Robert E. Masterson, Lothar Wolf
Nuclear Science and Engineering | Volume 64 | Number 1 | September 1977 | Pages 222-236
Technical Paper | doi.org/10.13182/NSE77-A27093
Articles are hosted by Taylor and Francis Online.
A new numerical method is presented for the steady-state and transient, two-phase, lumped parameter thermal-hydraulic analysis of the fluid flow distributions in fuel pin bundles and nuclear reactor cores. The method uses the same physical model as the COBRA-IIIC code, but is based on the alternative numerical concept of generating a system of semi-implicit difference equations for the pressure field using a spatial differencing scheme that is different from the schemes previously used by subchannel analysis codes. The flow and enthalpy distributions in the lattice are found by marching downstream several times in succession between adjacent computational planes and by combining the computed pressure fields from these planes together into a composite pressure field, which is then used as the driving force for the cross-flow distribution in a reformulated form of the transverse momentum equation. The method is extremely efficient from a computational point of view and is compatible with a variety of iterative techniques, because the coefficient matrices governing the pressure field can be shown to have diagonal dominance and a simple, predictable band structure for a variety of subchannel numbering schemes.

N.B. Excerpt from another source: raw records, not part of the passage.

(* ===== verification/Send.v ===== *)
(** * The send pipeline: [internal/service/tx.go]

    An intent is priced, checked against the policy, reserved, signed,
    journaled, handed to the node, and settled or aborted.  The intent is the
    argument: accounts, destinations and tokens are resolved before it exists.
    The lease is the value that holds the account lock; an operation that
    finishes it gives it back finished. *)

From S2P Require Import Prelude GoStrings Decimal HexBytes Ethunit Encodings PolicyTypes Seal Domain PolicyFile Trace Evaluate Counter Reservation Engine PolicyAdmin Calldata Gas Journal Nonce Service TxStatus.

Local Open Scope string_scope.
Local Open Scope Z_scope.
Local Open Scope list_scope.
Local Open Scope go_scope.

(** journal.Kind *)
Definition KindERC20Transfer := "erc20-transfer".
Definition KindERC721Transfer := "erc721-transfer".
Definition KindERC1155Transfer := "erc1155-transfer".
Definition KindETHTransfer := "eth-transfer".
Definition KindCancel := "cancel".
Definition KindSpeedup := "speedup".

Definition codePolicyDeniedGasCap := "policy.denied.gas_cap".

(** policyKind *)
Inductive policyKind := policyKindDefault | policyKindApprove.

Record Intent := mkIntent {
  in_chainID : Z;
  in_network : string;
  in_rpc : string;
  in_from : Address;
  in_ref : AccountRef;
  in_dest : Dest;
  in_to : Address;
  in_value : Z;
  in_data : string;
  in_policyDest : Address;
  in_policyKind : policyKind;
  in_tokenAmt : option Z;
  in_unlimited : bool;
  in_acked : bool;
  in_kind : string;
  in_asset : Asset;
  in_assetSymbol : string;
  in_gas : Quote;
  in_nonce : option Z;
  in_replaces : option string;
  in_isContractSend : bool;
  in_source : string;
}.

Definition with_gas (i : Intent) (q : Quote) : Intent :=
  mkIntent (in_chainID i) (in_network i) (in_rpc i) (in_from i) (in_ref i) (in_dest i) (in_to i) (in_value i)
    (in_data i) (in_policyDest i) (in_policyKind i) (in_tokenAmt i) (in_unlimited i) (in_acked i) (in_kind i)
    (in_asset i) (in_assetSymbol i) q (in_nonce i) (in_replaces i) (in_isContractSend i) (in_source i).

(** ** The check *)

Section Check.
Context {UT : UnicodeTables} {GC : GethCommon}.

Definition checkDest (i : Intent) : Address := if in_policyDest i =? 0 then in_to i else in_policyDest i.

Definition isTokenOp (i : Intent) : bool :=
  match in_policyKind i with
  | policyKindApprove => true
  | policyKindDefault =>
      if (String.length (in_data i) =? 0)%nat then false
      else existsb (λ k, bool_decide (in_kind i = k)) [KindERC20Transfer; KindERC721Transfer; KindERC1155Transfer]
  end.

Definition checkAsset (i : Intent) : string := if isTokenOp i then ToLower (Hex (in_to i)) else "eth".
Definition tokenTag (i : Intent) : string := if isTokenOp i then ToLower (Hex (in_to i)) else "".
Definition policyCheckKind (i : Intent) : string :=
  match in_policyKind i with policyKindApprove => "approve" | policyKindDefault => in_kind i end.

Definition worst_case (q : Quote) : Z := default 0 (q_WorstCaseGasWei q).

(** the literal of authorize, under the nonce of the lease *)
Definition authorize_check (i : Intent) (nonce : Z) : Check := {|
  c_Account := in_from i; c_Dest := checkDest i; c_SpendWei := Some (in_value i);
  c_MaxGasWei := Some (worst_case (in_gas i)); c_MaxFeePerGas := perGasPrice (in_gas i);
  c_Kind := policyCheckKind i; c_IsRBFDelta := bool_decide (is_Some (in_replaces i)); c_Network := in_network i;
  c_Token := tokenTag i; c_Asset := checkAsset i; c_TokenAmt := in_tokenAmt i; c_Unlimited := in_unlimited i;
  c_Acked := in_acked i; c_AccountNonce := Some nonce;
  c_KindEnum := KindUnknown; c_ToSrc := SourceRawAddress; c_ToInput := ""; c_ENSName := ""; c_ENSResolved := 0;
  c_TypedUnknown := false; c_TypedPrimary := ""; c_TypedVerifying := ""; c_TypedChainID := 0;
  c_UnknownCalldata := false; c_ContractAddr := 0; c_Selector := "" |}.

(** the literal of dryRun, with the nonce the intent pins, if any *)
Definition dryRun_check (i : Intent) : Check := {|
  c_Account := in_from i; c_Dest := checkDest i; c_SpendWei := Some (in_value i);
  c_MaxGasWei := Some (worst_case (in_gas i)); c_MaxFeePerGas := perGasPrice (in_gas i);
  c_Kind := policyCheckKind i; c_IsRBFDelta := bool_decide (is_Some (in_replaces i)); c_Network := in_network i;
  c_Token := tokenTag i; c_Asset := checkAsset i; c_TokenAmt := in_tokenAmt i; c_Unlimited := in_unlimited i;
  c_Acked := in_acked i; c_AccountNonce := in_nonce i;
  c_KindEnum := KindUnknown; c_ToSrc := SourceRawAddress; c_ToInput := ""; c_ENSName := ""; c_ENSResolved := 0;
  c_TypedUnknown := false; c_TypedPrimary := ""; c_TypedVerifying := ""; c_TypedChainID := 0;
  c_UnknownCalldata := false; c_ContractAddr := 0; c_Selector := "" |}.

(** the provenance fields of a check *)
Definition with_provenance (c : Check) (dest : Address) (src : ToSource) (input ens : string) (resolved : Address)
  : Check := {|
  c_Account := c_Account c; c_Dest := dest; c_SpendWei := c_SpendWei c; c_MaxGasWei := c_MaxGasWei c;
  c_MaxFeePerGas := c_MaxFeePerGas c; c_Kind := c_Kind c; c_Token := c_Token c; c_IsRBFDelta := c_IsRBFDelta c;
  c_Acked := c_Acked c; c_Network := c_Network c; c_KindEnum := c_KindEnum c; c_ToSrc := src; c_ToInput := input;
  c_ENSName := ens; c_ENSResolved := resolved; c_Asset := c_Asset c; c_TokenAmt := c_TokenAmt c;
  c_Unlimited := c_Unlimited c; c_AccountNonce := c_AccountNonce c; c_TypedUnknown := c_TypedUnknown c;
  c_TypedPrimary := c_TypedPrimary c; c_TypedVerifying := c_TypedVerifying c;
  c_TypedChainID := c_TypedChainID c; c_UnknownCalldata := c_UnknownCalldata c;
  c_ContractAddr := c_ContractAddr c; c_Selector := c_Selector c |}.

(** applyDestProvenance; [pin] is s.policy.AllowlistPin *)
Definition applyDestProvenance (pin : string → string → res error (option Address)) (c : Check) (i : Intent)
  : res error Check :=
  let fresh := checkDest i in
  if bool_decide (de_Via (in_dest i) = "ens") then
    let name := de_ENSName (in_dest i) in
    let* p := pin "ens" name in
    Ok (with_provenance c (default fresh p) SourceENS name name fresh)
  else if bool_decide (de_Via (in_dest i) = "contact") then
    let name := de_Name (in_dest i) in
    let* p := pin "contact" name in
    Ok (with_provenance c (default fresh p) SourceContact name (c_ENSName c) fresh)
  else Ok (with_provenance c (c_Dest c) SourceRawAddress (c_ToInput c) (c_ENSName c) (c_ENSResolved c)).

(** the check of unrecognized calldata *)
Definition unknown_calldata (c : Check) (to : Address) (selector : string) : Check := {|
  c_Account := c_Account c; c_Dest := to; c_SpendWei := c_SpendWei c; c_MaxGasWei := c_MaxGasWei c;
  c_MaxFeePerGas := c_MaxFeePerGas c; c_Kind := c_Kind c; c_Token := c_Token c; c_IsRBFDelta := c_IsRBFDelta c;
  c_Acked := c_Acked c; c_Network := c_Network c; c_KindEnum := c_KindEnum c; c_ToSrc := SourceRawAddress;
  c_ToInput := c_ToInput c; c_ENSName := c_ENSName c; c_ENSResolved := c_ENSResolved c; c_Asset := c_Asset c;
  c_TokenAmt := c_TokenAmt c; c_Unlimited := c_Unlimited c; c_AccountNonce := c_AccountNonce c;
  c_TypedUnknown := c_TypedUnknown c; c_TypedPrimary := c_TypedPrimary c;
  c_TypedVerifying := c_TypedVerifying c; c_TypedChainID := c_TypedChainID c; c_UnknownCalldata := true;
  c_ContractAddr := to; c_Selector := selector |}.

(** classifyContractSend: the check and the verdict shown by a dry run *)
Definition classifyContractSend (i : Intent) (c : Check) : Check * option Classification :=
  if negb (in_isContractSend i) then (c, None)
  else
    let contract := ToLower (Hex (in_to i)) in
    match ClassifyCalldata (in_to i) (in_data i) (Some (in_value i)) with
    | Some cc =>
        let dest := ToLower (Hex (c_Dest cc)) in
        (classified c (c_Kind cc) (c_KindEnum cc) (c_Dest cc) (c_Token cc) (c_TokenAmt cc) (c_Unlimited cc),
         Some {| cl_ClassifiedAs := c_Kind cc;
                 cl_Spender := match c_KindEnum cc with KindApprove => dest | _ => "" end;
                 cl_Recipient := match c_KindEnum cc with KindTransfer => dest | _ => "" end;
                 cl_Unlimited := c_Unlimited cc; cl_Selector := ""; cl_Contract := contract |})
    | None =>
        let c := unknown_calldata c (in_to i) (SelectorHex (in_data i)) in
        (c, Some {| cl_ClassifiedAs := "unknown"; cl_Spender := ""; cl_Recipient := ""; cl_Unlimited := false;
                    cl_Selector := c_Selector c; cl_Contract := contract |})
    end.

(** the check authorize reserves under *)
Definition intent_check (pin : string → string → res error (option Address)) (i : Intent) (nonce : Z)
  : res error (Check * option Classification) :=
  let* c := applyDestProvenance pin (authorize_check i nonce) i in Ok (classifyContractSend i c).

(** the check dryRun evaluates *)
Definition dry_check (pin : string → string → res error (option Address)) (i : Intent)
  : res error (Check * option Classification) :=
  let* c := applyDestProvenance pin (dryRun_check i) i in Ok (classifyContractSend i c).

(** overlayBaseFee *)
Definition overlayBaseFee (e : error) (baseFee : option Z) : error :=
  match baseFee with
  | None => e
  | Some b =>
      if bool_decide (e_Code e = codePolicyDeniedGasCap)
      then WithData e {["current_base_fee" := DVal (DStr (z_string b))]} else e
  end.

(** ** The transaction and its record *)

Definition buildTx (i : Intent) (nonce : Z) : UnsignedTx :=
  let q := in_gas i in
  if q_Legacy q then LegacyTx nonce (q_GasPrice q) (q_GasLimit q) (in_to i) (in_value i) (in_data i)
  else DynamicFeeTx (in_chainID i) nonce (q_PriorityFee q) (q_MaxFeePerGas q) (q_GasLimit q) (in_to i) (in_value i)
         (in_data i).

Definition feesRecord (q : Quote) : Fees := {|
  fe_Type := if q_Legacy q then "legacy" else "eip1559"; fe_GasLimit := q_GasLimit q;
  fe_MaxFeePerGas := if q_Legacy q then None else z_string <$> q_MaxFeePerGas q;
  fe_MaxPriorityPerGas := if q_Legacy q then None else z_string <$> q_PriorityFee q;
  fe_GasPrice := if q_Legacy q then z_string <$> q_GasPrice q else None;
  fe_Speed := q_Speed q |}.

Definition signedRecord (i : Intent) (nonce : Z) (hash : Hash) (raw reservationID : string) (worst : Z) : JRecord := {|
  j_V := 1; j_ID := ""; j_Seq := 0; j_TS := ""; j_ChainID := wrap64 (in_chainID i); j_Network := in_network i;
  j_Kind := in_kind i; j_Status := StatusSigned; j_Source := in_source i; j_From := Hex (in_from i);
  j_To := Hex (in_to i); j_Nonce := nonce; j_TxHash := HashHex hash; j_RawTx := hexBytes raw;
  j_ValueWei := z_string (in_value i); j_Asset := in_asset i; j_Fees := feesRecord (in_gas i);
  j_ReservationID := reservationID; j_WorstCaseGasWei := z_string worst; j_Replaces := in_replaces i;
  j_ReplacedBy := None; j_Receipt := None; j_Error := None; j_RPC := in_rpc i |}.

(** parseEthAmount *)
Definition parseEthAmount (s : string) : res error Z :=
  let s := TrimSpace s in
  if bool_decide (s = "") then Ok 0
  else
    let '(value, unit) := SplitAmountUnit s in
    let* u := if bool_decide (unit = "") then Ok Eth
              else match ParseUnit unit with
                   | Ok u => Ok u
                   | Err _ => Err (New "usage.bad_amount"
                       ("invalid amount unit in " +:+ go_quote s +:+ " (want eth|gwei|wei)"))
                   end in
    match ParseAmount value u with
    | Ok wei => Ok wei
    | Err _ => Err (New "usage.bad_amount" ("invalid amount " +:+ s))
    end.
(* ===== verification/TokenSend.v ===== *)
(** * Intents: tokens, approvals, NFTs, contracts, replacements

    The end of [resolveIntent] ([internal/service/tx.go]), of
    [resolveApproveIntent] ([approve.go]), of [resolveNFTSendIntent] ([nft.go])
    and of [resolveContractSendIntent] ([contract.go]): the intent of a request
    whose account, destination and asset are resolved.  Then speedup, cancel
    ([rbf.go]) and [AbandonTx] ([reconcile.go]): a replacement is a send with the
    nonce of the record it replaces; the fee bump itself is in [Gas]. *)

From S2P Require Import Prelude GoStrings Decimal HexBytes Ethunit Encodings PolicyTypes Seal Domain PolicyFile Trace Evaluate Counter Reservation Engine PolicyAdmin Calldata Gas Journal Nonce Service TxStatus Send.

(** ** Intents of tokens, approvals, NFTs and contracts

    The end of [resolveIntent] ([internal/service/tx.go]), of
    [resolveApproveIntent] ([approve.go]), of [resolveNFTSendIntent] ([nft.go])
    and of [resolveContractSendIntent] ([contract.go]): the intent of a request
    whose account, destination and asset are resolved. *)

Local Open Scope string_scope.
Local Open Scope Z_scope.
Local Open Scope list_scope.
Local Open Scope go_scope.

Definition KindApproveTx := "approve".
Definition KindContractCall := "contract-call".
Definition KindERC721 := "erc721".
Definition KindERC1155 := "erc1155".

(** what every request resolves before its asset: chain, sender and source *)
Record Origin := mkOrigin {
  og_chainID : Z;
  og_network : string;
  og_rpc : string;
  og_from : Address;
  og_ref : AccountRef;
  og_nonce : option Z;
  og_source : string;
}.

(** resolvedAsset *)
Record resolvedAsset := mkResolvedAsset { rs_contract : Address; rs_decimals : Z; rs_alias : string; rs_symbol : string }.

(** resolvedNFT *)
Record resolvedNFT := mkResolvedNFT { rn_collection : Address; rn_alias : string; rn_tokenID : string; rn_kind : string }.

Definition no_quote : Quote := mkQuote false 0 None None None None "" "" None.

Definition ErrNotNFT : error := New "usage.not_nft" "address is not an ERC-721 or ERC-1155 contract (ERC-165 check failed)".

Section TokenSend.
Context {UT : UnicodeTables} {GC : GethCommon} {KC : Keccak}.

(** the intent of a plain transfer (tx.go) *)
Definition ethIntent (o : Origin) (dest : Dest) (amount : string) : res error Intent :=
  let* value := parseEthAmount amount in
  Ok (mkIntent (og_chainID o) (og_network o) (og_rpc o) (og_from o) (og_ref o) dest (de_Address dest) value "" 0
        policyKindDefault None false false KindETHTransfer
        (mkAsset "eth" None "" None (Some (z_string value)) None) "" no_quote (og_nonce o) None false (og_source o)).

Definition bad_amount (amount : string) : error := New "usage.bad_amount" ("invalid --amount " +:+ amount).

(** the journaled asset of a token *)
Definition token_asset (ra : resolvedAsset) (amount : Z) : Asset :=
  mkAsset "erc20" (Some (ToLower (Hex (rs_contract ra)))) (rs_alias ra) (Some (rs_decimals ra)) (Some (z_string amount)) None.

(** the intent of a token transfer (tx.go) *)
Definition tokenIntent (o : Origin) (dest : Dest) (ra : resolvedAsset) (amount : string) : res error Intent :=
  match ParseTokenAmount (TrimSpace amount) (rs_decimals ra) with
  | Err _ => Err (bad_amount amount)
  | Ok n =>
      Ok (mkIntent (og_chainID o) (og_network o) (og_rpc o) (og_from o) (og_ref o) dest (rs_contract ra) 0
            (TransferCalldata (de_Address dest) (Some n)) (de_Address dest) policyKindDefault (Some n) false false
            KindERC20Transfer (token_asset ra n) (rs_symbol ra) no_quote (og_nonce o) None false (og_source o))
  end.

(** approveAmount *)
Definition approveAmount (amount : string) (unlimited revoke : bool) (decimals : Z) : res error (Z * bool) :=
  if revoke then Ok (0, false)
  else if unlimited then
    if negb (bool_decide (TrimSpace amount = ""))
    then Err (New "usage.bad_amount" "--unlimited and --amount are mutually exclusive")
    else Ok (MaxUint256, true)
  else if bool_decide (TrimSpace amount = "")
  then Err (New "usage.missing_amount" "--amount is required (or use --unlimited)")
  else match ParseTokenAmount (TrimSpace amount) decimals with
       | Err _ => Err (bad_amount amount)
       | Ok n => Ok (n, IsUnlimitedAmount (Some n))
       end.

(** the intent of an approval or a revocation (approve.go) *)
Definition approveIntent (o : Origin) (spender : Dest) (ra : resolvedAsset) (amount : string)
           (unlimited revoke ack : bool) : res error Intent :=
  let* p := approveAmount amount unlimited revoke (rs_decimals ra) in
  let '(n, unl) := p in
  Ok (mkIntent (og_chainID o) (og_network o) (og_rpc o) (og_from o) (og_ref o) spender (rs_contract ra) 0
        (ApproveCalldata (de_Address spender) (Some n)) (de_Address spender) policyKindApprove (Some n) unl ack
        KindApproveTx (token_asset ra n) "" no_quote None None false (og_source o)).

(** nftSendAmount: the calldata amount, the quantity shown and the kind *)
Definition nftSendAmount (kind amount : string) : res error (option Z * string * string) :=
  let amount := TrimSpace amount in
  if bool_decide (kind = KindERC721) then
    if negb (bool_decide (amount = "")) && negb (bool_decide (amount = "1"))
    then Err (New "usage.bad_amount"
           ("--amount " +:+ go_quote amount +:+
            " is invalid for an ERC-721 (a 721 transfers exactly one token; omit --amount or pass 1)"))
    else Ok (None, "1", KindERC721)
  else if bool_decide (kind = KindERC1155) then
    let amount := if bool_decide (amount = "") then "1" else amount in
    let bad := Err (New "usage.bad_amount"
      ("--amount " +:+ go_quote amount +:+ " is not a positive integer quantity (ERC-1155 amounts are raw unit counts)")) in
    match SetString amount 10 with
    | Some qty => if qty <=? 0 then bad else Ok (Some qty, z_string qty, KindERC1155)
    | None => bad
    end
  else Err ErrNotNFT.

(** the intent of an NFT transfer (nft.go) *)
Definition nftIntent (o : Origin) (dest : Dest) (rn : resolvedNFT) (amount : string) : res error Intent :=
  match SetString (rn_tokenID rn) 10 with
  | None => Err (New "usage.bad_token_id"
              ("token id " +:+ go_quote (rn_tokenID rn) +:+ " is not a non-negative decimal integer"))
  | Some tokenID =>
      let* p := nftSendAmount (rn_kind rn) amount in
      let '(qty, qtyStr, kind) := p in
      let is1155 := bool_decide (kind = KindERC1155) in
      Ok (mkIntent (og_chainID o) (og_network o) (og_rpc o) (og_from o) (og_ref o) dest (rn_collection rn) 0
            (SafeTransferFromCalldata (og_from o) (de_Address dest) (Some tokenID) qty) (de_Address dest)
            policyKindDefault None false false (if is1155 then KindERC1155Transfer else KindERC721Transfer)
            (mkAsset kind (Some (ToLower (Hex (rn_collection rn)))) (rn_alias rn) None
               (if is1155 then Some qtyStr else None) (Some (rn_tokenID rn)))
            "" no_quote (og_nonce o) None false (og_source o))
  end.

(** the intent of packed calldata sent to a contract (contract.go) *)
Definition contractIntent (o : Origin) (dest : Dest) (data value : string) (ack : bool) : res error Intent :=
  let* value := parseEthAmount value in
  Ok (mkIntent (og_chainID o) (og_network o) (og_rpc o) (og_from o) (og_ref o) dest (de_Address dest) value data 0
        policyKindDefault None false ack KindContractCall
        (mkAsset "contract" None "" None (Some (z_string value)) None) "" no_quote (og_nonce o) None true (og_source o)).
End TokenSend.

(** ** Replacing and abandoning: [internal/service/rbf.go], [AbandonTx] of [reconcile.go]

    A speedup or a cancel is a send with the nonce of the record it replaces.
    The fee bump itself is in [Gas]. *)

Local Open Scope string_scope.
Local Open Scope Z_scope.
Local Open Scope list_scope.
Local Open Scope go_scope.

(** replaceArgs, with the selected network name resolved *)
Record replaceArgs := mkReplace {
  ra_hash : string;
  ra_network : string;
  ra_rpc : string;
  ra_gas : GasReq;
  ra_wait : WaitOpts;
  ra_isCancel : bool;
}.

(** the fees of a record *)
Definition old_fees (r : JRecord) : OldFees :=
  mkOldFees (bool_decide (fe_Type (j_Fees r) = "legacy")) (fe_GasLimit (j_Fees r)) (fe_MaxFeePerGas (j_Fees r))
    (fe_MaxPriorityPerGas (j_Fees r)) (fe_GasPrice (j_Fees r)).

Section Rbf.
Context {N : Type} {UT : UnicodeTables} {GC : GethCommon} {RC : LineCodec Reservation} {JC : LineCodec JRecord}
        {MO : MapOrder} {SC : SealCrypto} {EV : Environment N} {IC : Int64Conv}.
Variables (accounts : option (string → list Address)) (anchor : option Anchor) (cfg : TxConfig).
(** the keystore reference of an address (refForAddress) *)
Variable refForAddress : Address → AccountRef.

Local Notation SM := (@SM N).

(** the replies bumpedQuote asks for: the fee history, or the legacy gas price *)
Definition ask_bump (orig : JRecord) (a : replaceArgs) : SM Quote :=
  let gp := gasParamsFor (tc_Gas cfg) (ra_network a) (of_Legacy (old_fees orig)) in
  if gp_legacy gp
  then price <-- ask cc_SuggestGasPrice ;;
       mlift (bumpedQuote (tc_Gas cfg) (ra_network a) (old_fees orig) (ra_isCancel a) (ra_gas a)
                (Ok (mkChainFees None None None None "")) price)
  else fees <-- ask (cc_SuggestFees (gp_feeHistoryBlocks gp)) ;;
       mlift (bumpedQuote (tc_Gas cfg) (ra_network a) (old_fees orig) (ra_isCancel a) (ra_gas a) fees (Ok None)).

(** replacementIntent, with its quote *)
Definition replacement (orig : JRecord) (a : replaceArgs) (chainID : Z) (source : string) (q : Quote) : Intent :=
  let from := HexToAddress (j_From orig) in
  let to := if ra_isCancel a then from else HexToAddress (j_To orig) in
  let value := if ra_isCancel a then 0 else bigOrZero (j_ValueWei orig) in
  mkIntent chainID (ra_network a) (ra_rpc a) from (refForAddress from) (mkDest to "" "" "") to value "" 0
    policyKindDefault None false false (if ra_isCancel a then KindCancel else KindSpeedup)
    (mkAsset "eth" None "" None (Some (z_string value)) None) "" q (Some (j_Nonce orig)) (Some (j_TxHash orig))
    false source.

Definition replacementIntent (orig : JRecord) (a : replaceArgs) (chainID : Z) (source : string) : SM Intent :=
  q <-- ask_bump orig a ;; mret (replacement orig a chainID source q).

(** runReplaceSend *)
Definition runReplaceSend (rounds : nat) (i : Intent) (orig : JRecord) (wait : WaitOpts) : SM (option Outcome) :=
  r <-- runSend accounts anchor cfg rounds i (mkWaitOpts false None 0) ;;
  match r with
  | None => mret None
  | Some (out, Some e) => mret (Some (out, Some e))
  | Some (out, None) =>
      mtry (journal_SetState (j_ChainID orig) (j_ID orig)
              (mkMutation (j_Status orig) None None (Some (tr_Hash out)) None None None)) ;;;
      if wo_Enabled wait
      then waitOnHash accounts anchor cfg rounds (in_network i) (HexToHash (tr_Hash out)) (in_chainID i) wait
      else mret (Some (out, None))
  end.

(** replace, on a dialed client of the chain [chainID] *)
Definition replace (rounds : nat) (a : replaceArgs) (chainID : Z) (source : string) (unlock : option error)
  : SM (option Outcome) :=
  match parseHash (ra_hash a) with
  | Err e => mret (Some (failed_with e))
  | Ok hash =>
      rec <-- mres (record_of chainID hash) ;;
      match rec with
      | Err e => mret (Some (failed_with e))
      | Ok None =>
          mret (Some (failed_with (New CodeRefNotFound
            ("no Daxie-originated transaction " +:+ ra_hash a +:+
             " found in the journal (speedup/cancel only work on txs daxie sent)"))))
      | Ok (Some orig) =>
          rcpt <-- mres (receipt_of hash) ;;
          match rcpt with
          | Err e => mret (Some (failed_with e))
          | Ok (Some _) =>
              mret (Some (failed_with (New CodeTxAlreadyMined "transaction already mined; nothing to replace")))
          | Ok None =>
              if IsTerminal (j_Status orig)
              then mret (Some (failed_with (New CodeTxAlreadyMined
                           ("transaction is " +:+ j_Status orig +:+ "; nothing to replace"))))
              else
                i <-- mres (replacementIntent orig a chainID source) ;;
                match i, unlock with
                | Err e, _ => mret (Some (failed_with e))
                | Ok _, Some e => mret (Some (failed_with e))
                | Ok i, None =>
                    o <-- runReplaceSend rounds i orig (ra_wait a) ;;
                    mret ((λ o : Outcome, match o.2 with
                                          | Some _ => o
                                          | None => (res_replaced o.1 (ra_hash a), None)
                                          end) <$> o)
                end
          end
      end
  end.

(** AbandonTx: the identifier of the abandoned record *)
Definition AbandonTx (hash_arg : string) (chainID : Z) : SM string :=
  hash <-- mlift (parseHash hash_arg) ;;
  rec <-- record_of chainID hash ;;
  match rec with
  | None => mfail (New CodeRefNotFound ("no journal record for " +:+ hash_arg))
  | Some rec =>
      if negb (bool_decide (j_Status rec = StatusSigned))
      then mfail (New "usage.not_abandonable"
             ("transaction is " +:+ j_Status rec +:+ "; only a signed-never-broadcast tx can be abandoned"))
      else
        journal_SetState (wrap64 chainID) (j_ID rec)
          (mkMutation StatusFailed None None None None (Some "abandoned by operator") None) ;;;
        (if negb (bool_decide (j_ReservationID rec = ""))
         then mtry (policy_Release (j_ReservationID rec)) ;;; mret tt else mret tt) ;;;
        mtry (nonces (wrap64 chainID) (HexToAddress (j_From rec)) (λ io, ResetCache io (HexToAddress (j_From rec)))) ;;;
        mret (j_ID rec)
  end.
End Rbf.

The numerical method has been integrated into the computational framework of the COBRA-IIIC code, and a new computer code has been written called COBRA-IIIP/MIT (P for a pressure solution). The code is considerably faster and more powerful than many other reactor thermal-hydraulic analysis codes and has the capability of solving extremely large and complex problems with great speed. Calculations are presented in this paper in which the results of the new code and the numerical method on which it is based are compared to those of COBRA-IIIC.